Dataset records:
══════════════════════════════
(** X22: two changes of the search text less than 300 ms apart commit
    once: the first text is never copied into the debounced query, and the
    second is, 300 ms after it was typed. *)
Theorem debounce_collapses (a b : jsstring) (s : State) (gap ms : nat) :
  a <> searchQuery s -> b <> a -> (gap < 300)%nat ->
  debouncedQuery (elapse gap (onSearchChange a s)) = debouncedQuery s /\
  debouncedQuery
    (elapse ms (onSearchChange b (elapse gap (onSearchChange a s))))
  = if (300 <=? ms)%nat then b else debouncedQuery s.
Proof.
  intros Ha Hb Hgap.
  pose proof (@TableFacts.onSearchChange_timer a s Ha) as Ta.
  pose proof (TableFacts.onSearchChange_fields a s) as [Fq [_ [Fd _]]].
  rewrite (@elapse_short gap _ _ Ta) by (cbn; lia).
  set (s1 := setTimer _ (onSearchChange a s)).
  assert (Q1 : searchQuery s1 = a) by exact Fq.
  assert (D1 : debouncedQuery s1 = debouncedQuery s) by exact Fd.
  split; trivial.
  assert (Hb' : b <> searchQuery s1) by congruence.
  pose proof (@TableFacts.onSearchChange_timer b s1 Hb') as Tb.
  pose proof (TableFacts.onSearchChange_fields b s1) as [_ [_ [Gd _]]].
  unfold elapse. rewrite Tb. cbn [remaining captured].
  destruct (300 <=? ms)%nat.
  - reflexivity.
  - unfold setTimer. cbn [debouncedQuery]. congruence.
Qed.

Lemma debounce_collapses_witness :
  lit "a" <> searchQuery mount /\ lit "ab" <> lit "a" /\ (120 < 300)%nat /\
  debouncedQuery (elapse 120 (onSearchChange (lit "a") mount)) = debouncedQuery mount /\
  debouncedQuery
    (elapse 300 (onSearchChange (lit "ab") (elapse 120 (onSearchChange (lit "a") mount))))
  = if (300 <=? 300)%nat then lit "ab" else debouncedQuery mount.
Proof.
  assert (H1 : lit "a" <> searchQuery mount) by discriminate.
  assert (H2 : lit "ab" <> lit "a") by discriminate.
  assert (H3 : (120 < 300)%nat) by lia.
  split; [exact H1|]. split; [exact H2|]. split; [exact H3|].
  exact (@debounce_collapses (lit "a") (lit "ab") mount 120 300 H1 H2 H3).
Defined.


(** ** The pagination buttons *)

(** The user's events do nothing while the table is not rendered. *)
Ltac when_interactive s :=
  try match goal with
      | |- context [Session.interactive s] =>
          destruct (Session.interactive s); [|trivial]
      end.

Lemma totalPages_nonneg (n : nat) : 0 <= totalPages (Z.of_nat n) pageSize.
Proof.
  unfold totalPages, pageSize. apply Z.div_pos; lia.
Qed.

Section Hosted.
Variable toLowerCase : jsstring -> jsstring.
Variable Array_sort :
  (Helpers.User -> Helpers.User -> Z) -> list Helpers.User -> list Helpers.User.

Local Abbreviation total := (renderedTotalPages toLowerCase Array_sort).
Local Abbreviation next := (clickNext toLowerCase Array_sort).

Lemma total_nonneg (s : State) : 0 <= total s.
Proof. apply totalPages_nonneg. Qed.

Lemma total_setCurrentPage (f : Z -> Z) (s : State) :
  total (setCurrentPage f s) = total s.
Proof. reflexivity. Qed.

(** X23: from a page between 1 and the number of pages, Previous and Next
    stay in that range, and each undoes the other where both move. *)
Theorem buttons_stay_in_range (s : State) :
  1 <= currentPage s <= total s ->
  1 <= currentPage (clickPrevious s) <= total s /\
  1 <= currentPage (next s) <= total s /\
  (currentPage s < total s -> currentPage (clickPrevious (next s)) = currentPage s) /\
  (1 < currentPage s -> currentPage (next (clickPrevious s)) = currentPage s).
Proof.
  intros H. unfold next, clickNext, clickPrevious, nextPage, previousPage.
  fold (total s).
  destruct (Z.eqb_spec (currentPage s) 1) as [E1|N1];
  destruct (Z.eqb_spec (currentPage s) (total s)) as [E2|N2];
  destruct (Z.eqb_spec (total s) 0) as [E3|N3]; cbn [orb];
    unfold setCurrentPage; cbn [currentPage];
    fold (total s); repeat split; try lia.
  all: intros K.
  all: repeat match goal with
       | |- context [renderedTotalPages _ _ (mkState ?a ?b ?c ?d ?e ?f ?g ?h)] =>
           change (renderedTotalPages toLowerCase Array_sort (mkState a b c d e f g h))
             with (total s)
       end.
  all: repeat match goal with
       | |- context [Z.eqb ?x ?y] => destruct (Z.eqb_spec x y)
       end; cbn [orb currentPage]; try lia.
Qed.

(** X24: when the page is past the last page (the committed query has
    shrunk the result under the user), Next is enabled and goes back to the
    last page. *)
Theorem next_from_past_the_end (s : State) :
  0 < total s < currentPage s ->
  currentPage (next s) = total s.
Proof.
  intros H. unfold next, clickNext, nextPage. fold (total s).
  destruct (Z.eqb_spec (currentPage s) (total s)); [lia|].
  destruct (Z.eqb_spec (total s) 0); [lia|].
  cbn. lia.
Qed.

(** ** Invariants of a mounted table *)

Local Abbreviation step := (Session.step toLowerCase Array_sort).
Local Abbreviation run := (Session.run toLowerCase Array_sort).

Lemma step_pageInv (s : State) (e : Session.Event) :
  Session.pageInv s -> Session.pageInv (step s e).
Proof.
  unfold Session.pageInv, step. intros H.
  destruct e as [o|value|ms|k| |]; cbn [Session.step];
    when_interactive s.
  - now rewrite (proj1 (proj2 (proj2 (proj2 (afterFetch_frame o s))))).
  - now rewrite (proj1 (proj2 (TableFacts.onSearchChange_fields value s))).
  - now rewrite TableFacts.elapse_currentPage.
  - cbn. lia.
  - unfold clickPrevious, previousPage.
    destruct (currentPage s =? 1); cbn; lia.
  - unfold clickNext, nextPage. fold (total s).
    pose proof (total_nonneg s).
    destruct (Z.eqb_spec (currentPage s) (total s));
      destruct (Z.eqb_spec (total s) 0); cbn; lia.
Qed.

Lemma step_timerInv (s : State) (e : Session.Event) :
  Session.timerInv s -> Session.timerInv (step s e).
Proof.
  unfold Session.timerInv, step. intros H.
  destruct e as [o|value|ms|k| |]; cbn [Session.step];
    when_interactive s.
  - destruct (afterFetch_frame o s) as [-> [-> [_ [_ ->]]]].
    exact H.
  - unfold onSearchChange, debounceEffect. cbn.
    destruct (eqb (searchQuery s) value) eqn:E; cbn; trivial.
    apply JSFacts.eqb_eq in E. subst value. exact H.
  - unfold elapse. destruct (timer s) as [t|] eqn:T; [|now rewrite T].
    destruct (remaining t <=? ms)%nat; cbn; trivial.
  - exact H.
  - unfold clickPrevious, previousPage.
    destruct (currentPage s =? 1); trivial.
  - unfold clickNext, nextPage. cbv zeta.
    destruct (orb _ _); trivial.
Qed.

Lemma run_invariant (P : State -> Prop) (events : list Session.Event) :
  P mount -> (forall s e, P s -> P (step s e)) -> P (run events).
Proof.
  intros H0 Hs. unfold run, Session.run. fold step.
  generalize mount H0. induction events as [|e events IH]; intros s H; cbn; auto.
Qed.

(** X25: whatever happens to a mounted table, the page is never below 1;
    so the start that [paginateData] computes is never negative. *)
Theorem page_at_least_one (events : list Session.Event) :
  1 <= currentPage (run events) /\
  0 <= Helpers.pageStart (currentPage (run events)) pageSize.
Proof.
  assert (H : Session.pageInv (run events)).
  { apply run_invariant; [unfold Session.pageInv; cbn; lia | apply step_pageInv]. }
  unfold Session.pageInv in H. split; trivial.
  unfold Helpers.pageStart, pageSize. lia.
Qed.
══════════════════════════════
- **Your goal**
I would like you to return every entry exactly, with nothing changed.

- **Answer for the task**
(** X22: two changes of the search text less than 300 ms apart commit
    once: the first text is never copied into the debounced query, and the
    second is, 300 ms after it was typed. *)
Theorem debounce_collapses (a b : jsstring) (s : State) (gap ms : nat) :
  a <> searchQuery s -> b <> a -> (gap < 300)%nat ->
  debouncedQuery (elapse gap (onSearchChange a s)) = debouncedQuery s /\
  debouncedQuery
    (elapse ms (onSearchChange b (elapse gap (onSearchChange a s))))
  = if (300 <=? ms)%nat then b else debouncedQuery s.
Proof.
  intros Ha Hb Hgap.
  pose proof (@TableFacts.onSearchChange_timer a s Ha) as Ta.
  pose proof (TableFacts.onSearchChange_fields a s) as [Fq [_ [Fd _]]].
  rewrite (@elapse_short gap _ _ Ta) by (cbn; lia).
  set (s1 := setTimer _ (onSearchChange a s)).
  assert (Q1 : searchQuery s1 = a) by exact Fq.
  assert (D1 : debouncedQuery s1 = debouncedQuery s) by exact Fd.
  split; trivial.
  assert (Hb' : b <> searchQuery s1) by congruence.
  pose proof (@TableFacts.onSearchChange_timer b s1 Hb') as Tb.
  pose proof (TableFacts.onSearchChange_fields b s1) as [_ [_ [Gd _]]].
  unfold elapse. rewrite Tb. cbn [remaining captured].
  destruct (300 <=? ms)%nat.
  - reflexivity.
  - unfold setTimer. cbn [debouncedQuery]. congruence.
Qed.

Lemma debounce_collapses_witness :
  lit "a" <> searchQuery mount /\ lit "ab" <> lit "a" /\ (120 < 300)%nat /\
  debouncedQuery (elapse 120 (onSearchChange (lit "a") mount)) = debouncedQuery mount /\
  debouncedQuery
    (elapse 300 (onSearchChange (lit "ab") (elapse 120 (onSearchChange (lit "a") mount))))
  = if (300 <=? 300)%nat then lit "ab" else debouncedQuery mount.
Proof.
  assert (H1 : lit "a" <> searchQuery mount) by discriminate.
  assert (H2 : lit "ab" <> lit "a") by discriminate.
  assert (H3 : (120 < 300)%nat) by lia.
  split; [exact H1|]. split; [exact H2|]. split; [exact H3|].
  exact (@debounce_collapses (lit "a") (lit "ab") mount 120 300 H1 H2 H3).
Defined.


(** ** The pagination buttons *)

(** The user's events do nothing while the table is not rendered. *)
Ltac when_interactive s :=
  try match goal with
      | |- context [Session.interactive s] =>
          destruct (Session.interactive s); [|trivial]
      end.

Lemma totalPages_nonneg (n : nat) : 0 <= totalPages (Z.of_nat n) pageSize.
Proof.
  unfold totalPages, pageSize. apply Z.div_pos; lia.
Qed.

Section Hosted.
Variable toLowerCase : jsstring -> jsstring.
Variable Array_sort :
  (Helpers.User -> Helpers.User -> Z) -> list Helpers.User -> list Helpers.User.

Local Abbreviation total := (renderedTotalPages toLowerCase Array_sort).
Local Abbreviation next := (clickNext toLowerCase Array_sort).

Lemma total_nonneg (s : State) : 0 <= total s.
Proof. apply totalPages_nonneg. Qed.

Lemma total_setCurrentPage (f : Z -> Z) (s : State) :
  total (setCurrentPage f s) = total s.
Proof. reflexivity. Qed.

(** X23: from a page between 1 and the number of pages, Previous and Next
    stay in that range, and each undoes the other where both move. *)
Theorem buttons_stay_in_range (s : State) :
  1 <= currentPage s <= total s ->
  1 <= currentPage (clickPrevious s) <= total s /\
  1 <= currentPage (next s) <= total s /\
  (currentPage s < total s -> currentPage (clickPrevious (next s)) = currentPage s) /\
  (1 < currentPage s -> currentPage (next (clickPrevious s)) = currentPage s).
Proof.
  intros H. unfold next, clickNext, clickPrevious, nextPage, previousPage.
  fold (total s).
  destruct (Z.eqb_spec (currentPage s) 1) as [E1|N1];
  destruct (Z.eqb_spec (currentPage s) (total s)) as [E2|N2];
  destruct (Z.eqb_spec (total s) 0) as [E3|N3]; cbn [orb];
    unfold setCurrentPage; cbn [currentPage];
    fold (total s); repeat split; try lia.
  all: intros K.
  all: repeat match goal with
       | |- context [renderedTotalPages _ _ (mkState ?a ?b ?c ?d ?e ?f ?g ?h)] =>
           change (renderedTotalPages toLowerCase Array_sort (mkState a b c d e f g h))
             with (total s)
       end.
  all: repeat match goal with
       | |- context [Z.eqb ?x ?y] => destruct (Z.eqb_spec x y)
       end; cbn [orb currentPage]; try lia.
Qed.

(** X24: when the page is past the last page (the committed query has
    shrunk the result under the user), Next is enabled and goes back to the
    last page. *)
Theorem next_from_past_the_end (s : State) :
  0 < total s < currentPage s ->
  currentPage (next s) = total s.
Proof.
  intros H. unfold next, clickNext, nextPage. fold (total s).
  destruct (Z.eqb_spec (currentPage s) (total s)); [lia|].
  destruct (Z.eqb_spec (total s) 0); [lia|].
  cbn. lia.
Qed.

(** ** Invariants of a mounted table *)

Local Abbreviation step := (Session.step toLowerCase Array_sort).
Local Abbreviation run := (Session.run toLowerCase Array_sort).

Lemma step_pageInv (s : State) (e : Session.Event) :
  Session.pageInv s -> Session.pageInv (step s e).
Proof.
  unfold Session.pageInv, step. intros H.
  destruct e as [o|value|ms|k| |]; cbn [Session.step];
    when_interactive s.
  - now rewrite (proj1 (proj2 (proj2 (proj2 (afterFetch_frame o s))))).
  - now rewrite (proj1 (proj2 (TableFacts.onSearchChange_fields value s))).
  - now rewrite TableFacts.elapse_currentPage.
  - cbn. lia.
  - unfold clickPrevious, previousPage.
    destruct (currentPage s =? 1); cbn; lia.
  - unfold clickNext, nextPage. fold (total s).
    pose proof (total_nonneg s).
    destruct (Z.eqb_spec (currentPage s) (total s));
      destruct (Z.eqb_spec (total s) 0); cbn; lia.
Qed.

Lemma step_timerInv (s : State) (e : Session.Event) :
  Session.timerInv s -> Session.timerInv (step s e).
Proof.
  unfold Session.timerInv, step. intros H.
  destruct e as [o|value|ms|k| |]; cbn [Session.step];
    when_interactive s.
  - destruct (afterFetch_frame o s) as [-> [-> [_ [_ ->]]]].
    exact H.
  - unfold onSearchChange, debounceEffect. cbn.
    destruct (eqb (searchQuery s) value) eqn:E; cbn; trivial.
    apply JSFacts.eqb_eq in E. subst value. exact H.
  - unfold elapse. destruct (timer s) as [t|] eqn:T; [|now rewrite T].
    destruct (remaining t <=? ms)%nat; cbn; trivial.
  - exact H.
  - unfold clickPrevious, previousPage.
    destruct (currentPage s =? 1); trivial.
  - unfold clickNext, nextPage. cbv zeta.
    destruct (orb _ _); trivial.
Qed.

Lemma run_invariant (P : State -> Prop) (events : list Session.Event) :
  P mount -> (forall s e, P s -> P (step s e)) -> P (run events).
Proof.
  intros H0 Hs. unfold run, Session.run. fold step.
  generalize mount H0. induction events as [|e events IH]; intros s H; cbn; auto.
Qed.

(** X25: whatever happens to a mounted table, the page is never below 1;
    so the start that [paginateData] computes is never negative. *)
Theorem page_at_least_one (events : list Session.Event) :
  1 <= currentPage (run events) /\
  0 <= Helpers.pageStart (currentPage (run events)) pageSize.
Proof.
  assert (H : Session.pageInv (run events)).
  { apply run_invariant; [unfold Session.pageInv; cbn; lia | apply step_pageInv]. }
  unfold Session.pageInv in H. split; trivial.
  unfold Helpers.pageStart, pageSize. lia.
Qed.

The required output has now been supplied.